It's good to know I'm not alone. My thirteen year old has had very similar experiences and It is very stressful.
I too have a 15-year old son with diabetes (since 7). He is clinically depressed, refuses to take anti-depressant medication, is no longer doing well testing himself, and has recently been caught smoking pot and drinking alcohol.
We have placed him last month in a "PIMS Diversion" program whereby a probation officer checks in on him at school periodically, and requires him to return to counseling. However, he steadfastly refuses to return to his psychiatrist or take his meds (Abilify).
He has been suspended from school this week for showing up at a Homecoming dance under the influence of alcohol. He tested POS on their breathalyzer.
My wife and I have attended an 8-week parenting course and go to counseling ourselves.
We are hopeful that he can find coping mechanisms for his depression, which we believe is diabetes related. I just ordered 2 books from Amazon listed on the web site mentioned. I will let you know what we think.
Please let me know if you have any ideas or wish to share any thoughts. R
I am a long-time type 1 diabetic, now a grandma, but at one time a teen with diabetes just as your son is. At this age, being like the rest of the kids is very important to a teen, and the diabetes may make him feel like he doesn't fit in for the first time in his life. At this age, a boy's hormones are going crazy, and testosterone does cause increased anger. This is normal. When my own son was going through these years, it was recommended to me to engage him in physical activities just because the physical exertion helps even out the hormones in his body for a brief time and therefore helps him find some relief from the pent-up emotions that the increased testosterone levels can cause. Not a bad idea.
While I cannot recommend books or websites, I can recommend picking your battles carefully for the next few years so as to keep the communications open. Maybe if he is allowed some freedom in other areas as a compromise, he will be more willing to work with you on keeping his glucose levels as normal as possible. Maybe you can arrange a deal of some sort with him. That way, he feels as if he is in control of his situation somewhat. That control is sometimes what we diabetics really feel we are lacking. If he can feel that he is controlling his glucose levels and what he is eating, he may be more able to handle this burden of being diabetic.

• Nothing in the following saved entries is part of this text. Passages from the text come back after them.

(** [rounds_to] names one float. *)
Lemma rounds_to_unique (s : bool) (num den : Z) (f g : spec_float) :
  0 < num -> 0 < den ->
  rounds_to s num den f -> rounds_to s num den g -> f = g.
Proof.
  intros Hn Hd (L & n & HL & [Hnear Heven] & Hf)
    (L' & n' & HL' & [Hnear' Heven'] & Hg).
  assert (L' = L) as -> by (symmetry; exact (binade_unique _ _ _ _ Hn Hd HL HL')).
  set (ex := Z.max (L - 52) (-1074)) in *.
  destruct (scaled_pos num den ex Hn Hd) as [_ Hb].
  assert (n' = n) as ->
    by (symmetry;
        exact (nearest_even_unique _ _ _ _ Hb Hnear Heven Hnear' Heven')).
  destruct f as [sf|sf| |sf m e]; destruct g as [sg|sg| |sg m' e'];
    try contradiction.
  - destruct Hf as [-> _]. destruct Hg as [-> _]. reflexivity.
  - destruct Hf as [_ ->]. destruct Hg as (_ & _ & Hov).
    rewrite Z.mul_0_l in Hov.
    pose proof (Z.pow_pos_nonneg 2 1024 ltac:(lia) ltac:(lia)). lia.
  - destruct Hf as [_ ->]. destruct Hg as (_ & _ & Hle & Hv).
    pose proof (Z.pow_pos_nonneg 2 (e' - ex) ltac:(lia) ltac:(lia)). lia.
  - destruct Hg as [_ ->]. destruct Hf as (_ & _ & Hov).
    rewrite Z.mul_0_l in Hov.
    pose proof (Z.pow_pos_nonneg 2 1024 ltac:(lia) ltac:(lia)). lia.
  - destruct Hf as [-> _]. destruct Hg as [-> _]. reflexivity.
  - destruct Hf as (_ & Hex & Hov). destruct Hg as (_ & Hbd & Hle & Hv).
    pose proof (bounded_below_overflow _ _ ex Hbd ltac:(lia)) as Hlt.
    rewrite Hv in Hlt. lia.
  - destruct Hg as [_ ->]. destruct Hf as (_ & _ & Hle & Hv).
    pose proof (Z.pow_pos_nonneg 2 (e - ex) ltac:(lia) ltac:(lia)). lia.
  - destruct Hg as (_ & Hex & Hov). destruct Hf as (_ & Hbd & Hle & Hv).
    pose proof (bounded_below_overflow _ _ ex Hbd ltac:(lia)) as Hlt.
    rewrite Hv in Hlt. lia.
  - destruct Hf as (-> & Hbd & Hle & Hv).
    destruct Hg as (-> & Hbd' & Hle' & Hv').
    destruct (bounded_unique _ _ _ _ ex Hbd Hbd' Hle Hle'
                ltac:(rewrite Hv, Hv'; reflexivity)) as [-> ->].
    reflexivity.
Qed.

(** ** [isoformat] writes what an ISO-8601 reader reads back *)

Lemma digit_value_digit_char (n : Z) :
  digit_value (digit_char n) = Some (n mod 10).
Proof.
  unfold digit_value, digit_char.
  pose proof (Z.mod_pos_bound n 10 ltac:(lia)) as Hb.
  rewrite nat_ascii_embedding by lia.
  replace (Z.of_nat (48 + Z.to_nat (n mod 10))) with (48 + n mod 10) by lia.
  destruct (48 <=? 48 + n mod 10) eqn:H1; [|apply Z.leb_gt in H1; lia].
  destruct (48 + n mod 10 <=? 57) eqn:H2; [|apply Z.leb_gt in H2; lia].
  cbn [andb]. f_equal. lia.
Qed.

Lemma string_app_assoc (a b c : string) :
  ((a ++ b) ++ c = a ++ (b ++ c))%string.
Proof.
  induction a as [|x a IH]; [reflexivity|].
  change (String x ((a ++ b) ++ c) = String x (a ++ (b ++ c)))%string.
  f_equal. exact IH.
Qed.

As an encouragement, it gets easier after we grow up. These teen years are the absolute hardest for a diabetic kid. Kudos to you as a parent to be smart enough to recognize the problem as it starts and to seek help before his good control is lost.
http://www.dhmc.org/teens_with_diabetes.cfm
The above web site has many book reviews and titles for teens.
I have an idea of what he's going through. Before my daughter passed away she started to resent her diabetes and didn't want
to take her shots anymore. She began to eat whatever she wanted and
never wanted to test her sugar. She didn't want to have to take "time out" for it. Just be patient but still stay on top of it.
Hope the link helps.
Hello Tweedy,
There are already a coupla insightful comments added to this thread. I'm also a volunteer and not a medical or a mental health professional, so do check out my advice, too with your son's doctor.
It is not at all uncommon for those of us with a chronic disease, from which we cannot take safe vacations, to develop depression. Depression is treatable. My recommendation is that you reach out to your son on an emotional level more than a medical level or a "you'll risk complications" level. He already knows what the risks are.
As a teen with new hormones raging, the effects are both metabolic and psychological. All teens wrestle with that, and those of us who are/were diabetic teens have extra stressors.
ENcourage him to verbalize what he's feeling, when he's feeling it. I heard a munchkin say at a JDRF event last month, that -- "diabetes S$#@cks." (Pls excuse the vulgarity, but that's what the little guy said, and he's right.) Day in and day out, it feels that way. Your son is exhibiting a fairly normal reaction to an exhausting, scary, "makes him different" condition. IN your shoes, I'd encourage him to verbalize (so he doesn't point his rage at himself or at others) and I'd also be looking for a referral to a mental health professional who can help him AND YOUR FAMILY to deal with the emotions of all this on everyone. It is a disease that affects you all and it will be a source of comfort to him to participate in something that involves you all -- and not just him.
Good luck thru this difficult time. I hope you can reach your son.